Le pidió prestado a nuestra mamá quinientos mil pesos, limpió las marcas de pocillo, la suciedad y el polvo que se habían ido acumulando en la superficie. Envió el cuadro en vuelo directo costeando lo menos posible, de una manera arriesgada y precaria. No pagó seguros, y hacerlo así, fue exponerse a que la obra llegara rota, estropeada, manchada, o a que no llegara. El retrato, para evitar que pesara más, iba empacado sin marco y su única protección fue una bendición de aire que Fede le trazó encima.
Los días pasaron y el ánimo se tornó grave. A mi hermano le costaba dar clases, en los ensayos éramos dispersos, y nos sentíamos expuestos a la frustración. Ahora dependíamos de la sutileza de alguna autoridad aeroportuaria, de un bodeguero inglés. La empresa de envío ofrecía la oportunidad de seguir el trayecto registrándose con un código en el sitio web. Así, actualizando muchas veces la página, revisando primero el estado del vuelo y luego, las condiciones de la entrega, en un par de días Fede leyó el mensaje que confirmaba que su paquete había sido entregado de manera exitosa. Esperó.

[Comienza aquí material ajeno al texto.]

(* ===== verification/RoundRobin.v ===== *)
(** * Weighted round robin over upstream servers

    src/nginx-master/src/http/ngx_http_upstream_round_robin.c: how a request gets a
    server of an upstream group (such as [redis_server] of the back end) and gives it
    back.  The peers of a group are a list; a pointer to a
    peer is its position.  The bitmap [tried] is kept as words of 64 bits.  The locks
    of groups in shared memory and the TLS sessions are left out.

    Weights are integers without bound here; the invariant shows that after [k]
    selections every [current_weight] is within [k] times the sum of the weights. *)

From S2P Require Import Prelude NgxNumber.

Open Scope Z_scope.

Module RoundRobin.

Definition NGX_BUSY : Z := -3.

(** ** State *)

(** [ngx_http_upstream_rr_peer_t].  The integers are unbounded: after [k] selections in a group
    of total weight [W] no current weight is beyond [k * W] (theorem rr_wellformed), so that an
    [ngx_int_t] holds them while [k * W] is below 2^63. *)
Record peer := mk_peer {
  name : bytes;
  current_weight : Z;
  effective_weight : Z;
  weight : Z;
  conns : Z;
  max_conns : Z;
  fails : Z;
  accessed : Z;
  checked : Z;
  max_fails : Z;
  fail_timeout : Z;
  down : bool
}.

– Como a los dos minutos, ahí mismo, el mensaje de Clementine. Que ya lo había recibido. Que había llegado bien.
La pintura, el cuadro, la obra jamás volverían a estar ni en nuestra casa ni en nuestras manos.
*
Todas las amistades presentes en Inglaterra, se acercaron a la obra y se tomaron una foto. Jairo, amigo nuestro, tatuador establecido en Londres desde hace nueve años, agregó a su selfie un audio:
–Hey, Fede. Qué cuadro más colino.
El retrato estuvo en varios museos del Reino. Fue expuesto en lugares que Fede y yo siempre hemos soñado visitar y en otros cuyos nombres ni sabíamos pronunciar. A veces, al despertar, un día cualquiera, o después de una fiesta, íbamos al comedor y era como si todavía estuviera ahí. Pero no. Ese cuadro estaba más allá de las montañas y parecía estar halando a todos los demás dibujos consigo. Las obras de Fede empezaron a ser requeridas. Hasta un boceto en lápiz querían comprárselo. La galería La Oficina, dirigida en aquel entonces por el selectivo curador Alberto Sierra, le abrió sus custodiadas puertas pesadas. Lo unieron a un ecosistema de jóvenes creadores, de artistas revelación, de cocteles en salones amplios y techos altos. Sí, ya Fede era reconocido como un artista y “Fenómeno del Niño: Evaporarse” como una obra preciosa por la cual, meses después, Stephen Barry, coleccionista inglés, pagaría 2.500 libras esterlinas:
–Y a mí que no me gusta casi pintar retratos–dice Fede.
–¿No?
–No. Eso no es lo que busco. Yo prefiero pintar otras cosas.